Orlistat is a fat blocking drug that suppresses the abilities of the digestive enzymes the body uses for breaking down food-provided fat.
These enzymes are located in the intestines and normally break down dietary fats into molecules that are small enough to be absorbed through the intestinal walls. When people take Orlistat only 70% of dietary fat is absorbed. The other 30% passes through the intestines untouched and is passed with the stool.
Orlistat v Alli
Orlistat (120mg) is only available to people who have a doctor’s prescription. Alli (60mg) can be obtained over-the-counter at pharmacies, but restrictions are in place and pharmacists have strict guidelines they must adhere to when considering selling Alli to their customers. Doctors have their own guidelines they must adhere to and they are stricter still.

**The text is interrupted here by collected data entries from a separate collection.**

(** * Registered-domain lookup (regdom.c): shallow embedding and properties

    The development follows src/C/regdom.c.  C strings are lists of
    characters whose terminating NUL is implicit, pointers into a string are
    [Z] offsets from its first character, and every read is bounds-checked so
    that an out-of-bounds access, a call to [abort()] and a normal return are
    three different outcomes. *)

From Stdlib Require Import String Ascii List ZArith Bool Lia.
Import ListNotations.

Local Open Scope Z_scope.
Local Set Warnings "-register-all".

(** ** Outcomes of C code *)

Inductive outcome (A : Type) : Type :=
| Ret (a : A)      (* normal return *)
| Abort            (* the program called abort() *)
| Undefined        (* out-of-bounds access or NULL dereference *)
| OutOfFuel.       (* the model's recursion bound was hit *)

Arguments Ret {A} a.
Arguments Abort {A}.
Arguments Undefined {A}.
Arguments OutOfFuel {A}.

Definition bind {A B : Type} (m : outcome A) (k : A -> outcome B) : outcome B :=
  match m with
  | Ret a => k a
  | Abort => Abort
  | Undefined => Undefined
  | OutOfFuel => OutOfFuel
  end.

Notation "x <- m ;; k" := (bind m (fun x => k))
  (at level 61, m at next level, right associativity).

(** ** C strings *)

Definition NUL : ascii := "000"%char.
Definition cs (s : string) : list ascii := list_ascii_of_string s.

Definition is_nul (c : ascii) : bool := Ascii.eqb c NUL.
Definition is_dot (c : ascii) : bool := Ascii.eqb c "."%char.

(** [strlen]: number of characters before the first NUL (the end of the list
    is the implicit terminator). *)
Fixpoint strlen (s : list ascii) : nat :=
  match s with
  | [] => O
  | c :: r => if is_nul c then O else S (strlen r)
  end.

(** The string a [char *] denotes: the characters before the first NUL. *)
Definition cstr (s : list ascii) : list ascii := firstn (strlen s) s.

(** [p[i]] for an array [p] of [length p + 1] characters, the last one NUL. *)
Definition rd (p : list ascii) (i : Z) : outcome ascii :=
  if (0 <=? i) && (i <=? Z.of_nat (length p))
  then Ret (nth (Z.to_nat i) p NUL)
  else Undefined.

(** The [n] characters at [p + off], as [memcpy] and [memcmp] read them. *)
Definition bytes_at (p : list ascii) (off n : Z) : outcome (list ascii) :=
  if (0 <=? off) && (0 <=? n) && (off + n <=? Z.of_nat (length p) + 1)
  then Ret (firstn (Z.to_nat n) (skipn (Z.to_nat off) (p ++ [NUL])))
  else Undefined.

(** The C string starting at [p + off]. *)
Definition cstr_at (p : list ascii) (off : Z) : list ascii :=
  cstr (skipn (Z.to_nat off) p).

(** [strchr(p + off, '.') != NULL]. *)
Definition strchr_dot (p : list ascii) (off : Z) : outcome bool :=
  if (0 <=? off) && (off <=? Z.of_nat (length p))
  then Ret (existsb is_dot (cstr_at p off))
  else Undefined.

Definition list_ascii_eqb (a b : list ascii) : bool :=
  if list_eq_dec ascii_dec a b then true else false.

(** [size_t] conversion of a pointer difference (64-bit [size_t]). *)
Definition size_t_of (d : Z) : Z := d mod 2 ^ 64.

(** ** The suffix tree *)

(** [attr] is either a null pointer or the address of the static [THIS]. *)
Inductive attr_t : Type := ATTR_NULL | THIS.

Definition attr_is_THIS (a : attr_t) : bool :=
  match a with THIS => true | ATTR_NULL => false end.

(** [struct tldnode]; [num_children] is the length of [subnodes], and a
    [dom] that was never assigned is [None]. *)
Inductive tldnode : Type :=
  mk_tldnode (dom : option (list ascii)) (attr : attr_t)
             (subnodes : list tldnode).

Definition dom (n : tldnode) : option (list ascii) :=
  match n with mk_tldnode d _ _ => d end.
Definition attr (n : tldnode) : attr_t :=
  match n with mk_tldnode _ a _ => a end.
Definition subnodes (n : tldnode) : list tldnode :=
  match n with mk_tldnode _ _ l => l end.
Definition num_children (n : tldnode) : Z := Z.of_nat (length (subnodes n)).

Definition ALL : list ascii := cs "*".

Fixpoint height (n : tldnode) : nat :=
  match n with
  | mk_tldnode _ _ l => S (fold_right (fun c acc => Nat.max (height c) acc) O l)
  end.

(** ** findTldNode *)

(** [!strcmp(node->dom, ALL)]. *)
Definition strcmp_ALL (d : option (list ascii)) : outcome bool :=
  match d with
  | None => Undefined
  | Some s => Ret (list_ascii_eqb (cstr s) ALL)
  end.

(** [m == n && !memcmp(node->dom, seg_start, n)], where [n] is
    [strlen(node->dom)]. *)
Definition label_matches (d : option (list ascii)) (hostname : list ascii)
    (seg_start seg_end : Z) : outcome bool :=
  match d with
  | None => Undefined
  | Some s =>
      let m := size_t_of (seg_end - seg_start) in
      let n := Z.of_nat (strlen s) in
      if m =? n then
        w <- bytes_at hostname seg_start n ;;
        Ret (list_ascii_eqb (cstr s) w)
      else Ret false
  end.

(** The [for] loop of [findTldNode] over the remaining children. *)
Fixpoint findTldNode_from (children : list tldnode) (allNode : option tldnode)
    (hostname : list ascii) (seg_start seg_end : Z)
    : outcome (option tldnode) :=
  match children with
  | [] => Ret allNode
  | child :: rest =>
      is_all <- match allNode with
                | None => strcmp_ALL (dom child)
                | Some _ => Ret false
                end ;;
      if is_all
      then findTldNode_from rest (Some child) hostname seg_start seg_end
      else
        hit <- label_matches (dom child) hostname seg_start seg_end ;;
        if hit then Ret (Some child)
        else findTldNode_from rest allNode hostname seg_start seg_end
  end.

Definition findTldNode (parent : tldnode) (hostname : list ascii)
    (seg_start seg_end : Z) : outcome (option tldnode) :=
  findTldNode_from (subnodes parent) None hostname seg_start seg_end.

(** ** getRegisteredDomainDropI *)

(** [while (seg_start > head && *seg_start != '.') seg_start--;]
    [n] bounds the number of iterations. *)
Fixpoint scan_back (n : nat) (hostname : list ascii) (seg_start : Z)
    : outcome Z :=
  if seg_start >? 0 then
    c <- rd hostname seg_start ;;
    if is_dot c then Ret seg_start
    else match n with
         | S n' => scan_back n' hostname (seg_start - 1)
         | O => OutOfFuel
         end
  else Ret seg_start.

(** The scan to the start of the label followed by
    [if ( *seg_start == '.') seg_start++;]. *)
Definition label_start (hostname : list ascii) (seg_start : Z) : outcome Z :=
  s <- scan_back (Z.to_nat seg_start) hostname seg_start ;;
  c <- rd hostname s ;;
  Ret (if is_dot c then s + 1 else s).

(** [subtree->num_children == 1 && subtree->subnodes[0]->attr == THIS]. *)
Definition only_child_is_exception (subtree : tldnode) : bool :=
  match subnodes subtree with
  | [c] => attr_is_THIS (attr c)
  | _ => false
  end.

(** How the [for (;;)] loop is left: by [break] with the final [seg_start],
    or by [return 0]. *)
Inductive loop_exit : Type :=
| Matched (seg_start : Z)
| TooShort.

Fixpoint descend (fuel : nat) (hostname : list ascii) (tree : tldnode)
    (seg_start seg_end : Z) : outcome loop_exit :=
  match fuel with
  | O => OutOfFuel
  | S fuel' =>
      seg_start <- label_start hostname seg_start ;;
      found <- findTldNode tree hostname seg_start seg_end ;;
      match found with
      | None => Ret (Matched seg_start)
      | Some subtree =>
          if only_child_is_exception subtree then Ret (Matched seg_start)
          else if seg_start =? 0 then Ret TooShort
          else
            c <- rd hostname (seg_start - 1) ;;
            if negb (is_dot c) then Abort
            else
              let seg_end := seg_start - 1 in
              let seg_start := seg_end - 1 in
              descend fuel' hostname subtree seg_start seg_end
      end
  end.

(** The code after the loop: the two-label check and the extension by one
    label. *)
Definition finish (hostname : list ascii) (drop_unknown : Z) (e : loop_exit)
    : outcome (option Z) :=
  match e with
  | TooShort => Ret None
  | Matched seg_start =>
      has_dot <- strchr_dot hostname seg_start ;;
      if has_dot then Ret (Some seg_start)
      else if (seg_start =? 0) || negb (drop_unknown =? 0) then Ret None
      else
        seg_start <- label_start hostname (seg_start - 2) ;;
        Ret (Some seg_start)
  end.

|Guidelines for Doctors Include:
· The patient must be aged 28+
|Guidelines for Pharmacists Include:
· The customer must be aged 18+
Both strengths are designed to be used alongside diet and exercise, so the doctor/pharmacist will provide suggestions on this. If a patient fails to show a 5% decrease in body weight after 3 months of treatment the doctor will terminate the prescription, but if satisfactory results are apparent the prescription may be continued for several more months/years or until the patient reaches a healthy weight. The maximum Alli usage period is six months.
Capsules can be taken up to 60 minutes before eating a meal and up to 60 minutes after a meal has been consumed. Three doses are required per day (breakfast, lunch, dinner). If a meal is missed, or provides a negligible amount of fat, the dose corresponding to that meal may be skipped because there will be no fat for the drug to block.
Orlistat is unsuitable for certain types of people.
- Women who are pregnant or nursing a child.
- People suffering from kidney stones.
- People who have an underactive thyroid.
- People suffering from cholestasis.
- People suffering from malabsorption syndrome.
Unfavorable Interactions & Other Considerations
Orlistat is not suitable for use alongside certain medications.
A few examples are:
- Some drugs used for treating epilepsy
- Some drugs used for treating HIV or Aids
People who are using Orlistat may have to supplement their diet with extra vitamins because the drugs fat blocking abilities may lead to a deficiency in vitamins A, D, E, and K. All of which are fat soluble vitamins. Orlistat may also interfere with the way contraceptive pills work.
Potential for Side Effects
Flatulence and stomach pain are a possibility, but the main side effect likely to be experienced is greasy stools. Things may get more unpleasant if high amounts of fat are consumed while using the drug because it will have an increased quantity of fat to block and all that extra undigested fat in the intestines could seek its exit with little or no warning, leading to embarrassing situations.
Some research suggests a link between Orlistat usage and liver/kidney damage. An initial review conducted by the FDA brought to light 32 cases of serious liver injury and 6 cases of liver failure. A later review identified 13 instances of severe liver injury. Twelve of them were attributed to full strength Orlistat, the other was due to Alli. Two of the patients died and three of them had to undergo a liver transplant procedure.
However, more than 40 million people have used Orlistat without encountering such problems, so the FDA has not renounced its approval of the drug. The label has been revised though, and now draws attention to the fact that Orlistat may be damaging to important organs.